Lemma resume_spec fuel : forall DI g s,
  drainable mem info rank DI -> alive s -> potential s <= 0 ->
  (MaxFaultsPerDump - faults s < Z.of_nat fuel) -> DI (contents_of s) (_traversalStack s) ->
  t_inGuardedRegion g = false ->
  resume_result DI s (resume mem info RegisterHandlers interruptions drainFuel vtFuel fuel (g, s)).
Proof.
  induction fuel as [|fuel IH]; intros DI g s HDI Hal Hpot Hfl Hi Hg.
  { pose proof (al_faults _ Hal). lia. }
  cbn [resume]. rewrite (bind_done _ _ (g, s) (g, s) s) by done.
  assert (resume_result DI s ((g, s), Done tt) <->
    (may_continue s = true -> _traversalStack s = [])) as Hend.
  { cbn. split; [tauto|]. intros Hst. repeat (split; [done|]). split; [exists 0; split; [done|apply moved_refl, Hal]|].
    split; [done|]. intros Hc _. by rewrite <- Hst. }
  case_bool_decide as Hst; cbn [orb]; [by apply Hend|].
  destruct (may_continue s) eqn:Hc; cbn [negb]; [|by apply Hend].
  apply may_continue_true in Hc as [Htr Hstop].
  pose proof (guarded_drain_spec DI g s HDI Hal Hstop Hpot Hi Hg) as Hd.
  unfold mbind at 1, M_bind at 1. destruct (RunGuarded _ _ (g, s)) as [[g1 s1] [b| | |]]; try done.
  unfold mbind, M_bind, modify. cbv beta iota.
  assert (faults s1 = faults s -> (negb (faults s1 =? faults s) && (traversed s1 =? traversed s) &&
    negb (bool_decide (_traversalStack s1 = [])))%bool = false) as Hsame
    by (intros ->; by rewrite Z.eqb_refl).
  destruct b; cbn in Hd.
  - destruct Hd as (Hg1 & Hal1 & (k & Hk & Hm) & Ed & HE). rewrite Hsame by (by rewrite Ed).
    assert (may_continue s1 = true -> _traversalStack s1 = []) as Hs1.
    { intros [? _]%may_continue_true. destruct HE as [?|[? _]]; congruence. }
    pose proof (mv_potential _ _ _ Hm).
    destruct fuel as [|fuel]; [pose proof (al_faults _ Hal); unfold MaxFaultsPerDump in *;
      pose proof (alive_running s Hal Hstop); lia|].
    cbn [resume]. rewrite (bind_done _ _ (g1, s1) (g1, s1) s1) by done.
    assert (bool_decide (_traversalStack s1 = []) || negb (may_continue s1) = true) as ->.
    { destruct (may_continue s1); [|by rewrite orb_true_r]. by rewrite bool_decide_eq_true_2 by auto. }
    cbn. repeat (split; [done|]). split; [eauto|]. split; [done|].
    intros [? _]%may_continue_true _. destruct HE as [?|[_ ?]]; [congruence|done].
  - destruct Hd as (Hg1 & Hal1 & [(Hm & Hs1 & Ef)|(Ef & k & Hk & Hm)]).
    + rewrite Hsame by done.
      assert (may_continue s1 = false) as Hc1.
      { destruct (may_continue s1) eqn:E; [|done]. apply may_continue_true in E as [_ ?]. congruence. }
      destruct fuel as [|fuel]; [pose proof (alive_running s Hal Hstop); unfold MaxFaultsPerDump in *; lia|].
      cbn [resume]. rewrite (bind_done _ _ (g1, s1) (g1, s1) s1) by done. rewrite Hc1, orb_true_r.
      cbn. rewrite Hc1. repeat (split; [done|]). split; [by exists 0|]. done.
    + pose proof (mv_potential _ _ _ Hm).
      rewrite (counted_change k s s1 (al_traversed _ Hal) Hpot (al_dom _ Hal1) Hk Hm).
      rewrite andb_false_r. cbn [andb].
      eapply (resume_moved (fun _ _ => True) DI k s s1); [lia|done| |lia].
      apply IH; auto; try lia. apply drainable_True.
  - by destruct Hd as (? & ? & _).
Qed.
++++++++
# EXERCISE AIM:
The lines above starting at the one that contains "(may_continue s1) eqn:E;" and ending at the one that contains "rewrite (counted_change k" must be transcribed exactly, and no other lines may appear.

# EXERCISE ANSWER:
      { destruct (may_continue s1) eqn:E; [|done]. apply may_continue_true in E as [_ ?]. congruence. }
      destruct fuel as [|fuel]; [pose proof (alive_running s Hal Hstop); unfold MaxFaultsPerDump in *; lia|].
      cbn [resume]. rewrite (bind_done _ _ (g1, s1) (g1, s1) s1) by done. rewrite Hc1, orb_true_r.
      cbn. rewrite Hc1. repeat (split; [done|]). split; [by exists 0|]. done.
    + pose proof (mv_potential _ _ _ Hm).
      rewrite (counted_change k s s1 (al_traversed _ Hal) Hpot (al_dom _ Hal1) Hk Hm).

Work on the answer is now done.